The warning was contained in the 2025 Nigeria Country Focus Report titled “Making Nigeria’s Capital Work Better for Its Development,” which was launched on Thursday in Abuja. The report paints a sobering picture of the country’s current development finance landscape, revealing how ineffective governance structures are hampering efforts to mobilise and utilise domestic resources effectively.
According to the report, Nigeria is facing an annual development finance gap of $31.5 billion, which it must close if it hopes to meet its Sustainable Development Goals (SDGs) by 2030. Although the country has introduced wide-ranging reforms, including fuel subsidy removal, tax restructuring, and foreign exchange unification, the AfDB cautioned that without institutional reform, these measures may not achieve the desired impact.
“Governance and institutional shortfalls further complicate the domestic resource mobilisation landscape,” the report said. “Fragmented regulatory oversight, overlapping jurisdictions, and pervasive corruption have eroded public trust and discouraged both domestic and foreign investment.”
The report also highlighted inefficiencies in public finance administration, low tax compliance, and the dominance of the informal economy as key factors behind Nigeria’s weak tax-to-GDP ratio, which currently stands at around 13%—one of the lowest in Sub-Saharan Africa.
AfDB said solving these issues would require an overhaul of administrative processes, stronger anti-corruption mechanisms, the deployment of digital infrastructure, and the enforcement of rule of law across all levels of government.
The Bank further revealed that Nigeria’s natural capital—such as forests, land, and renewable resources—makes up over 37% of its total wealth but is being depleted at an alarming rate. Since 1999, per capita natural capital has declined by 2.1% annually, with little to no replacement or regeneration efforts.
In the area of human capital, the country also fared poorly. Nigeria’s Human Capital Index remains low at 36%, reflecting weak investment in education and health. Federal allocations to education and health in the 2024 national budget were 7.9% and 5.3%, respectively—far below the international benchmarks needed to support productivity growth and social equity.
The AfDB urged Nigeria to prioritise public investment in health and education, update curricula to meet modern market demands, and expand technical and vocational training to improve the country’s long-term productivity.
On the fiscal front, the report recommended innovative financing tools such as diaspora bonds, blended finance, and green bonds to bridge the development financing gap. It also noted that Nigeria’s emerging carbon market could potentially generate $2 billion in revenue if properly developed and governed.
Despite the challenges, the report projects that Nigeria’s real GDP growth will moderate to 3.2% in 2025 and 3.1% in 2026, slightly down from 3.4% in 2024, largely due to structural constraints and ongoing global economic uncertainties.

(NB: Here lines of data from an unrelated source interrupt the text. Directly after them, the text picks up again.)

(* ===== verification/Data.v ===== *)
(** * The data model: src/bolo.h and src/data.c

    The structures of [src/bolo.h] as records (pointers to types and windows
    are shared but never written after configuration, so they are values
    here), the arithmetic of [src/data.c] on samples, counters and rates, and
    the four [find_*] lookups that create entries from the configured
    patterns.  The sample arithmetic is written once, for any type of
    numbers: the program uses it at [double], the reference at the
    rationals. *)

From S2P Require Import Prelude CLib Vigor.
From Stdlib Require Import SpecFloat QArith Qcanon.
Local Open Scope Z_scope.

(** ** Constants *)

Definition OK : Z := 0.
Definition WARNING : Z := 1.
Definition CRITICAL : Z := 2.
Definition UNKNOWN : Z := 3.
Definition PENDING : Z := 4.

Definition PAYLOAD_STATE : Z := 0x0001.
Definition PAYLOAD_COUNTER : Z := 0x0002.
Definition PAYLOAD_RATE : Z := 0x0004.
Definition PAYLOAD_SAMPLE : Z := 0x0008.
Definition PAYLOAD_EVENT : Z := 0x0010.
Definition PAYLOAD_FACT : Z := 0x0020.
Definition PAYLOAD_RESERVED : Z := 0xFF70.
Definition PAYLOAD_ALL : Z := 0xFFFF.

Definition EVENTS_KEEP_NUMBER : Z := 0.
Definition EVENTS_KEEP_TIME : Z := 1.

(** ** Numbers *)

(** What [sample_data] needs of its number type; [nof_Z] is the conversion
    of an integer operand. *)
Class Num (D : Type) := {
  nof_Z : Z → D;
  nadd : D → D → D;
  nsub : D → D → D;
  nmul : D → D → D;
  ndiv : D → D → D;
  nltb : D → D → bool;
}.

#[export] Instance double_num : Num double := {|
  nof_Z := d_of_Z; nadd := dadd; nsub := dsub; nmul := dmul; ndiv := ddiv; nltb := dltb;
|}.

(** Exact arithmetic. *)
Definition Qc_ltb (a b : Qc) : bool := match (a ?= b)%Qc with Lt => true | _ => false end.
#[export] Instance Qc_num : Num Qc := {|
  nof_Z z := Qc_of_Z z; nadd := Qcplus; nsub := Qcminus; nmul := Qcmult; ndiv := Qcdiv;
  nltb := Qc_ltb;
|}.

(** ** Structures *)

Record type_t := mk_type {
  type_name : string;
  type_freshness : Z;             (* uint16_t *)
  type_status : Z;                (* uint8_t *)
  type_summary : option string;   (* NULL until the definition is complete *)
}.

Record window_t := mk_window {
  window_name : option string;    (* NULL for an anonymous window *)
  window_time : Z;                (* int32_t *)
}.

Record state_t := mk_state {
  state_type : type_t;
  state_name : string;
  state_last_seen : Z;            (* int32_t *)
  state_expiry : Z;               (* int32_t *)
  state_status : Z;               (* uint8_t *)
  state_summary : string;
  state_stale : Z;                (* uint8_t *)
  state_ignore : Z;               (* uint8_t *)
}.

Record counter_t := mk_counter {
  counter_window : window_t;
  counter_name : string;
  counter_last_seen : Z;          (* int32_t *)
  counter_value : Z;              (* uint64_t *)
  counter_ignore : Z;             (* uint8_t *)
}.

Record sample_t (D : Type) := mk_sample {
  sample_window : window_t;
  sample_name : string;
  sample_last_seen : Z;           (* int32_t *)
  sample_n : Z;                   (* uint64_t *)
  sample_min : D;
  sample_max : D;
  sample_sum : D;
  sample_mean : D;
  sample_mean_ : D;
  sample_var : D;
  sample_var_ : D;
  sample_ignore : Z;              (* uint8_t *)
}.
Arguments mk_sample {D}.
Arguments sample_window {D}.
Arguments sample_name {D}.
Arguments sample_last_seen {D}.
Arguments sample_n {D}.
Arguments sample_min {D}.
Arguments sample_max {D}.
Arguments sample_sum {D}.
Arguments sample_mean {D}.
Arguments sample_mean_ {D}.
Arguments sample_var {D}.
Arguments sample_var_ {D}.
Arguments sample_ignore {D}.

Record rate_t := mk_rate {
  rate_window : window_t;
  rate_name : string;
  rate_first_seen : Z;            (* int32_t *)
  rate_last_seen : Z;             (* int32_t *)
  rate_first : Z;                 (* uint64_t *)
  rate_last : Z;                  (* uint64_t *)
  rate_ignore : Z;                (* uint8_t *)
}.

Record event_t := mk_event {
  event_timestamp : Z;            (* int32_t *)
  event_name : string;
  event_extra : string;
}.

(** A pattern rule: what [re_state_t] ([T] a type) and [re_counter_t],
    [re_sample_t], [re_rate_t] ([T] a window) share. *)
Record rule `{Pcre} (T : Type) := mk_rule {
  rule_re : pcre;
  rule_extra : pcre_extra;
  rule_target : T;
}.
Arguments mk_rule {_ T}.
Arguments rule_re {_ T}.
Arguments rule_extra {_ T}.
Arguments rule_target {_ T}.

Definition re_state_t `{Pcre} : Type := rule type_t.
Definition re_counter_t `{Pcre} : Type := rule window_t.
Definition re_sample_t `{Pcre} : Type := rule window_t.
Definition re_rate_t `{Pcre} : Type := rule window_t.

Record db_t `{Pcre} := mk_db {
  states : gmap string state_t;
  counters : gmap string counter_t;
  samples : gmap string (sample_t double);
  rates : gmap string rate_t;
  events : list event_t;
  events_count : Z;               (* int *)
  state_matches : list re_state_t;
  counter_matches : list re_counter_t;
  sample_matches : list re_sample_t;
  rate_matches : list re_rate_t;
  types : gmap string type_t;
  windows : gmap string window_t;
  anon_windows : list window_t;
}.

Section db_setters.
Context `{Pcre}.

Definition set_states (m : gmap string state_t) (d : db_t) : db_t :=
  mk_db _ m (counters d) (samples d) (rates d) (events d) (events_count d)
    (state_matches d) (counter_matches d) (sample_matches d) (rate_matches d)
    (types d) (windows d) (anon_windows d).
Definition set_counters (m : gmap string counter_t) (d : db_t) : db_t :=
  mk_db _ (states d) m (samples d) (rates d) (events d) (events_count d)
    (state_matches d) (counter_matches d) (sample_matches d) (rate_matches d)
    (types d) (windows d) (anon_windows d).
Definition set_samples (m : gmap string (sample_t double)) (d : db_t) : db_t :=
  mk_db _ (states d) (counters d) m (rates d) (events d) (events_count d)
    (state_matches d) (counter_matches d) (sample_matches d) (rate_matches d)
    (types d) (windows d) (anon_windows d).
Definition set_rates (m : gmap string rate_t) (d : db_t) : db_t :=
  mk_db _ (states d) (counters d) (samples d) m (events d) (events_count d)
    (state_matches d) (counter_matches d) (sample_matches d) (rate_matches d)
    (types d) (windows d) (anon_windows d).
Definition set_events (l : list event_t) (n : Z) (d : db_t) : db_t :=
  mk_db _ (states d) (counters d) (samples d) (rates d) l n
    (state_matches d) (counter_matches d) (sample_matches d) (rate_matches d)
    (types d) (windows d) (anon_windows d).

Definition put_state (name : string) (x : state_t) (d : db_t) : db_t :=
  set_states (<[name := x]> (states d)) d.
Definition put_counter (name : string) (x : counter_t) (d : db_t) : db_t :=
  set_counters (<[name := x]> (counters d)) d.
Definition put_sample (name : string) (x : sample_t double) (d : db_t) : db_t :=
  set_samples (<[name := x]> (samples d)) d.
Definition put_rate (name : string) (x : rate_t) (d : db_t) : db_t :=
  set_rates (<[name := x]> (rates d)) d.
End db_setters.

(** ** The server *)

Record config_t := mk_config {
  cfg_listener : option string;
  cfg_controller : option string;
  cfg_broadcast : option string;
  cfg_beacon : option string;
  cfg_nsca_port : Z;              (* uint16_t *)
  cfg_log_level : option string;
  cfg_log_facility : option string;
  cfg_pidfile : option string;
  cfg_runas_user : option string;
  cfg_runas_group : option string;
  cfg_savefile : option string;
  cfg_keysfile : option string;
  cfg_save_size : Z;              (* int *)
  cfg_interval : Z;               (* int; never read *)
  cfg_events_max : Z;             (* int *)
  cfg_events_keep : Z;            (* int *)
  cfg_grace_period : Z;           (* int *)
}.

Record interval_t := mk_interval {
  int_tick : Z;                   (* uint16_t, ms *)
  int_freshness : Z;              (* uint16_t *)
  int_sweep : Z;                  (* uint16_t *)
  int_savestate : Z;              (* uint16_t *)
}.

(** A key that was deleted stays in the table with a NULL value. *)
Record server_t `{Pcre} := mk_server {
  srv_db : db_t;
  srv_keys : gmap string (option string);
  srv_config : config_t;
  srv_interval : interval_t;
}.

(** ** Samples *)

Section sample.
Context {D : Type} `{Num D}.

Definition sample_reset (s : sample_t D) : sample_t D :=
  let z := nof_Z 0 in
  mk_sample (sample_window s) (sample_name s) 0 0 z z z z z z z (sample_ignore s).

Definition sample_data (s : sample_t D) (v : D) : Z * sample_t D :=
  let '(mn, mx) :=
    if sample_n s =? 0 then (v, v)
    else (if nltb v (sample_min s) then v else sample_min s,
          if nltb (sample_max s) v then v else sample_max s) in
  let sum := nadd (sample_sum s) v in
  let n := u64 (sample_n s + 1) in
  let mean_ := sample_mean s in
  let mean := nadd mean_ (ndiv (nsub v mean_) (nof_Z n)) in
  let var_ := sample_var s in
  let var := ndiv (nadd (nmul (nof_Z (u64 (n - 1))) var_)
                        (nmul (nsub v mean_) (nsub v mean))) (nof_Z n) in
  (0, mk_sample (sample_window s) (sample_name s) (sample_last_seen s) n mn mx sum
        mean mean_ var var_ (sample_ignore s)).

(** The values of one PDU, one after the other. *)
Definition sample_feed (s : sample_t D) (vs : list D) : sample_t D :=
  foldl (λ s v, (sample_data s v).2) s vs.
End sample.

(** ** Counters and rates *)

Definition counter_reset (c : counter_t) : counter_t :=
  mk_counter (counter_window c) (counter_name c) 0 0 (counter_ignore c).

Definition rate_reset (r : rate_t) : rate_t :=
  mk_rate (rate_window r) (rate_name r) 0 0 0 0 (rate_ignore r).

Definition rate_data (r : rate_t) (v : Z) : Z * rate_t :=
  (0, mk_rate (rate_window r) (rate_name r) (rate_first_seen r) (rate_last_seen r)
        (if rate_last_seen r =? 0 then v else rate_first r) v (rate_ignore r)).

(** The difference [rate_calc] divides, in 64-bit arithmetic. *)
Definition rate_diff (r : rate_t) : Z :=
  if rate_first r <=? rate_last r then u64 (rate_last r - rate_first r)
  else if rate_first r <? 0xffff then u64 (0xffff - rate_first r + rate_last r)
  else u64 (0xffffffff - rate_first r + rate_last r).

Definition rate_calc (r : rate_t) (span : Z) : double :=
  if rate_last_seen r =? 0 then d_of_Z 0
  else dmul (ddiv (dmul (d_of_Z (rate_diff r)) (d_of_Z 1))
                  (d_of_Z (s32 (rate_last_seen r - rate_first_seen r))))
            (d_of_Z span).

(** ** Lookups *)

Section find.
Context `{Pcre}.

(** [for_each_object] over the rules, stopping at the first whose pattern
    matches. *)
Fixpoint first_match {T} (rules : list (rule T)) (name : string) : option (rule T) :=
  match rules with
  | [] => None
  | r :: rs =>
      if pcre_exec (rule_re r) (rule_extra r) name =? 0 then Some r else first_match rs name
  end.

Definition pending_summary : string := "(state is pending results)".

Definition new_state (now : Z) (name : string) (t : type_t) : state_t :=
  mk_state t name 0 (s32 (type_freshness t + now)) PENDING pending_summary 0 0.

Definition find_state (now : Z) (db : db_t) (name : string) : option state_t * db_t :=
  match states db !! name with
  | Some x => (Some x, db)
  | None =>
      match first_match (state_matches db) name with
      | Some re =>
          let x := new_state now name (rule_target re) in
          (Some x, put_state name x db)
      | None => (None, db)
      end
  end.

Definition new_counter (name : string) (w : window_t) : counter_t := mk_counter w name 0 0 0.

Definition find_counter (db : db_t) (name : string) : option counter_t * db_t :=
  match counters db !! name with
  | Some x => (Some x, db)
  | None =>
      match first_match (counter_matches db) name with
      | Some re =>
          let x := new_counter name (rule_target re) in
          (Some x, put_counter name x db)
      | None => (None, db)
      end
  end.

Definition new_sample (name : string) (w : window_t) : sample_t double :=
  let z := S754_zero false in mk_sample w name 0 0 z z z z z z z 0.

Definition find_sample (db : db_t) (name : string) : option (sample_t double) * db_t :=
  match samples db !! name with
  | Some x => (Some x, db)
  | None =>
      match first_match (sample_matches db) name with
      | Some re =>
          let x := new_sample name (rule_target re) in
          (Some x, put_sample name x db)
      | None => (None, db)
      end
  end.

Definition new_rate (name : string) (w : window_t) : rate_t := mk_rate w name 0 0 0 0 0.

Definition find_rate (db : db_t) (name : string) : option rate_t * db_t :=
  match rates db !! name with
  | Some x => (Some x, db)
  | None =>
      match first_match (rate_matches db) name with
      | Some re =>
          let x := new_rate name (rule_target re) in
          (Some x, put_rate name x db)
      | None => (None, db)
      end
  end.
End find.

At the launch event, the Director General for Nigeria at AfDB, Dr Abdul Kamara, described the report as both timely and practical. “Nigeria is showing courage through tough but necessary reforms. However, capital must be seen beyond finances. It includes human, natural, and institutional resources. These must work together for inclusive and sustainable development,” Kamara said.
The report was officially unveiled on behalf of the Federal Government by Mr Olufemi Olarinde, Head of Fiscal and Tax Reforms Implementation Division at the Federal Inland Revenue Service (FIRS). He acknowledged the relevance of the report, stating, “It accurately captures both the strides we are making and the challenges we face as we strengthen Nigeria’s public finance system.”

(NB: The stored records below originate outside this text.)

(* ===== verification/DataFacts.v ===== *)
(** * Theorems on src/data.c

    The sample statistics (the recurrences are Welford's: over exact
    arithmetic they are the mean and the population variance; on doubles the
    extremes are extremes), the rate difference, and what the four lookups
    promise to their callers. *)

From S2P Require Import Prelude CLib Vigor Data.
From Stdlib Require Import SpecFloat QArith Qcanon.
Local Open Scope Z_scope.

(** ** Exact statistics *)

Section exact.
Local Open Scope Qc_scope.
Implicit Types (v : Qc) (vs : list Qc).

Definition qsum vs : Qc := foldr Qcplus 0 vs.

(** The sum of the squared distances to [c]. *)
Definition sqdist (c : Qc) vs : Qc := foldr (λ v acc, (v - c) * (v - c) + acc) 0 vs.

Definition qlen vs : Qc := Qc_of_Z (Z.of_nat (length vs)).

(** The reference: what a sample of [vs] should report. *)
Definition mean_of vs : Qc := qsum vs / qlen vs.
Definition variance_of vs : Qc := sqdist (mean_of vs) vs / qlen vs.

Lemma qsum_snoc vs v : qsum (vs ++ [v]) = qsum vs + v.
Proof. induction vs as [|x vs IH]; cbn; [ring|]. unfold qsum in IH. rewrite IH. ring. Qed.

Lemma qlen_nil : qlen [] = 0.
Proof. apply Z2Qc_inj_0. Qed.

Lemma qlen_snoc vs v : qlen (vs ++ [v]) = qlen vs + 1.
Proof.
  unfold qlen. rewrite length_app. cbn [length].
  rewrite Nat2Z.inj_add, Z2Qc_inj_add. reflexivity.
Qed.

Lemma sqdist_snoc c vs v : sqdist c (vs ++ [v]) = sqdist c vs + (v - c) * (v - c).
Proof. induction vs as [|x vs IH]; cbn; [ring|]. unfold sqdist in IH. rewrite IH. ring. Qed.

(** Moving the centre (the parallel axis theorem). *)
Lemma sqdist_expand c d vs :
  sqdist c vs = sqdist d vs + (d - c) * ((1 + 1) * (qsum vs - qlen vs * d) + qlen vs * (d - c)).
Proof.
  induction vs as [|x vs IH].
  - rewrite qlen_nil. cbn. ring.
  - unfold qlen in *. cbn [length]. rewrite Nat2Z.inj_succ, <- Z.add_1_r, Z2Qc_inj_add, Z2Qc_inj_1.
    unfold qsum, sqdist in *. cbn [foldr]. rewrite IH. ring.
Qed.
(* ===== verification/CoreFacts.v ===== *)
(** * Theorems on the services of src/core.c

    Windows and their closure, the event buffer, freshness checking, the
    broadcast of the keys and the keys file. *)

From S2P Require Import Prelude CLib Vigor Bytes Data DataFacts Binf Core.
From Stdlib Require Import Ascii.
From Stdlib Require String.

(** ** Windows *)

Definition wf_window (w : window_t) : Prop := 0 < window_time w < 2 ^ 31.

Lemma win_bounds t T :
  0 < T → 0 ≤ t →
  t = T * (t / T) + t mod T ∧ 0 ≤ t mod T < T ∧ 0 ≤ T * (t / T) ≤ t ∧ 0 ≤ t / T.
Proof.
  intros HT Ht. pose proof (Z.div_mod t T ltac:(lia)). pose proof (Z.mod_pos_bound t T HT).
  pose proof (Z.div_pos t T Ht HT). nia.
Qed.

(** The start of the window of [t], as the kernel computes it; for the times
    that are not negative it is the multiple of the window below. *)
Definition win_of (w : window_t) (t : Z) : Z := s32 (t - Z.rem t (window_time w)).

Lemma winstart_run w t : wf_window w → winstart w t = Ok (win_of w t).
Proof.
  unfold wf_window, winstart, c_rem. intros Hw.
  destruct (Z.eqb_spec (window_time w) 0); [lia|].
  by destruct (Z.eqb_spec (window_time w) (-1)); [lia|].
Qed.

Lemma win_of_spec w t :
  wf_window w → 0 ≤ t < 2 ^ 31 → win_of w t = window_time w * (t / window_time w).
Proof.
  unfold wf_window, win_of. intros Hw Ht. rewrite Z.rem_mod_nonneg by lia.
  destruct (win_bounds t (window_time w)) as (Ht1 & Ht2 & Ht3 & _); [lia..|].
  rewrite s32_id by (unfold is_s32; lia). lia.
Qed.

Lemma winstart_u_spec w t :
  wf_window w → is_u32 t → winstart_u w t = Ok (window_time w * (t / window_time w)).
Proof.
  unfold wf_window, winstart_u, is_u32. intros Hw Ht. rewrite (u32_id (window_time w)) by (unfold is_u32; lia).
  destruct (Z.eqb_spec (window_time w) 0); [lia|].
  destruct (win_bounds t (window_time w)) as (Ht1 & Ht2 & Ht3 & _); [lia..|].
  rewrite u32_id by (unfold is_u32; lia). f_equal. lia.
Qed.

Lemma winend_run w t : wf_window w → winend w t = Ok (s32 (win_of w t + window_time w)).
Proof. intros Hw. unfold winend. by rewrite winstart_run. Qed.

(** The closure test compares window numbers. *)
Lemma rollover_spec w l ts :
  wf_window w → is_s32 l → is_u32 ts →
  rollover w l ts = Ok (bool_decide (0 < l ∧ l / window_time w ≠ ts / window_time w)).
Proof.
  intros Hw Hl Hts. unfold rollover.
  destruct (Z.ltb_spec 0 l); cbn [andb]; [|by rewrite bool_decide_false by lia].
  rewrite (u32_id l) by (unfold is_u32, is_s32 in *; lia).
  destruct (Z.eqb_spec l ts) as [->|Hne]; cbn [negb]; [by rewrite bool_decide_false by lia|].
  rewrite winstart_run, winstart_u_spec, win_of_spec by (done || unfold is_s32 in *; lia).
  cbn [mbind res_bind mret res_ret]. f_equal.
  unfold wf_window, is_s32, is_u32 in *.
  destruct (win_bounds l (window_time w)) as (_ & _ & Hl3 & _); [lia..|].
  rewrite u32_id by (unfold is_u32; lia).
  destruct (Z.eqb_spec (window_time w * (l / window_time w)) (window_time w * (ts / window_time w)))
    as [E|E]; cbn [negb]; symmetry.
  - apply bool_decide_false. intros [_ H']. apply H'. nia.
  - apply bool_decide_true. split; [done|]. congruence.
Qed.

Lemma rollover_total w l ts : wf_window w → is_s32 l → is_u32 ts → ∃ b, rollover w l ts = Ok b.
Proof. intros. rewrite rollover_spec by done. eauto. Qed.

(** A window of zero seconds, which the configuration accepts, makes the
    first counter update that looks for a closed window divide by zero. *)
Theorem zero_window_faults name ts l v :
  is_u32 ts → 0 < l < 2 ^ 31 → l ≠ ts →
  rollover (counter_window (mk_counter (mk_window name 0) "" l v 0)) l ts = Fault DivByZero.
Proof.
  intros Hts Hl Hne. unfold rollover. destruct (Z.ltb_spec 0 l); [|lia].
  rewrite (u32_id l) by (unfold is_u32; lia). by destruct (Z.eqb_spec l ts).
Qed.

Lemma zero_window_faults_witness :
  rollover (counter_window (mk_counter (mk_window None 0) "" 100 1 0)) 100 101 = Fault DivByZero.
Proof. apply (zero_window_faults None 101 100 1); [unfold is_u32; lia|lia|lia]. Defined.

(** ** The event buffer *)

Lemma drop_number_spec fuel max l n :
  0 ≤ max → n ≤ Z.of_nat (length l) → n ≤ Z.of_nat fuel →
  drop_number fuel max l n = Ok (drop (Z.to_nat (n - max)) l, Z.min n max) .
Proof.
  intros Hmax. revert l n. induction fuel as [|f IH]; intros l n Hl Hf; cbn [drop_number].
  - replace (Z.to_nat (n - max)) with O by lia. rewrite drop_0. do 2 f_equal. lia.
  - destruct (Z.ltb_spec max n).
    + destruct l as [|x l]; [cbn in Hl; lia|]. cbn [length] in Hl.
      rewrite IH by lia. replace (Z.to_nat (n - max)) with (S (Z.to_nat (n - 1 - max))) by lia.
      rewrite skipn_cons. do 2 f_equal. lia.
    + replace (Z.to_nat (n - max)) with O by lia. rewrite drop_0. do 2 f_equal. lia.
Qed.

(** The entries that are old, from the front. *)
Fixpoint drop_old (limit : Z) (l : list event_t) : list event_t :=
  match l with
  | [] => []
  | ev :: l' => if limit <? event_timestamp ev then l else drop_old limit l'
  end.

Lemma drop_old_length limit l : (length (drop_old limit l) ≤ length l)%nat.
Proof. induction l as [|ev l IH]; cbn; [done|]. case_step; cbn; lia. Qed.

Lemma drop_time_spec limit l ev n :
  limit < event_timestamp ev →
  drop_time limit (l ++ [ev]) n =
  Ok (drop_old limit (l ++ [ev]),
      n - Z.of_nat (length (l ++ [ev])) + Z.of_nat (length (drop_old limit (l ++ [ev])))).
Proof.
  intros Hev. revert n. induction l as [|x l IH]; intros n; cbn [app drop_time drop_old].
  - destruct (Z.ltb_spec limit (event_timestamp ev)); [|lia]. cbn. do 2 f_equal. lia.
  - case_step; cbn [mret res_ret length].
    + unfold mret, res_ret. do 2 f_equal. lia.
    + rewrite IH. do 2 f_equal. lia.
Qed.

Section events.
Context `{VL : VigorLaws} `{Pcre}.

(** The event buffer by number: the new event goes to the end and the
    oldest ones go until at most [events.max] are left; the count stays the
    length of the list. *)
Theorem buffer_event_number db ev max :
  0 < max → events_count db = Z.of_nat (length (events db)) →
  let l := events db ++ [ev] in
  buffer_event db ev max EVENTS_KEEP_NUMBER =
    Ok (set_events (drop (length l - Z.to_nat max) l) (Z.min (Z.of_nat (length l)) max) db) ∧
  Z.of_nat (length (drop (length l - Z.to_nat max) l)) = Z.min (Z.of_nat (length l)) max.
Proof using VL.
  intros Hmax Hn l. unfold buffer_event. destruct (Z.ltb_spec 0 max); [|lia].
  rewrite list_push_app. change (EVENTS_KEEP_NUMBER =? EVENTS_KEEP_NUMBER) with true. cbn iota.
  fold l. assert (events_count db + 1 = Z.of_nat (length l)) as ->
    by (unfold l; rewrite length_app; cbn; lia).
  rewrite drop_number_spec by lia. cbn [mbind res_bind mret res_ret].
  replace (Z.to_nat (Z.of_nat (length l) - max)) with (length l - Z.to_nat max)%nat by lia.
  split; [done|]. rewrite length_drop. lia.
Qed.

Also speaking at the event, Dr Jacob Oduor, AfDB’s Lead Economist for West Africa, stressed that policy tools such as market-driven exchange rate systems can support resilience only when backed by credible institutions.
In his remarks, Peter Rasmussen, Country Economist for Nigeria at AfDB, said, “Nigeria’s commitment to fiscal reform is key. Strengthening non-oil revenue and public finance systems will reduce reliance on volatile oil markets and create the fiscal space needed to invest in infrastructure and human capital.”
The report also echoed concerns raised by private sector players. Dr Joseph Ogebe, Head of Research and Development at the Nigeria Economic Summit Group (NESG), said, “Price stability is still a big issue. Inflation continues to harm small businesses the most. We support a productivity-led deflation strategy and recommend a growth model that goes beyond borrowing.”
The 2025 Nigeria Country Focus Report is part of the AfDB’s annual country-level analysis, produced in line with the African Economic Outlook. It is intended to inform reform planning, support policy dialogue, and provide evidence-based recommendations for national development.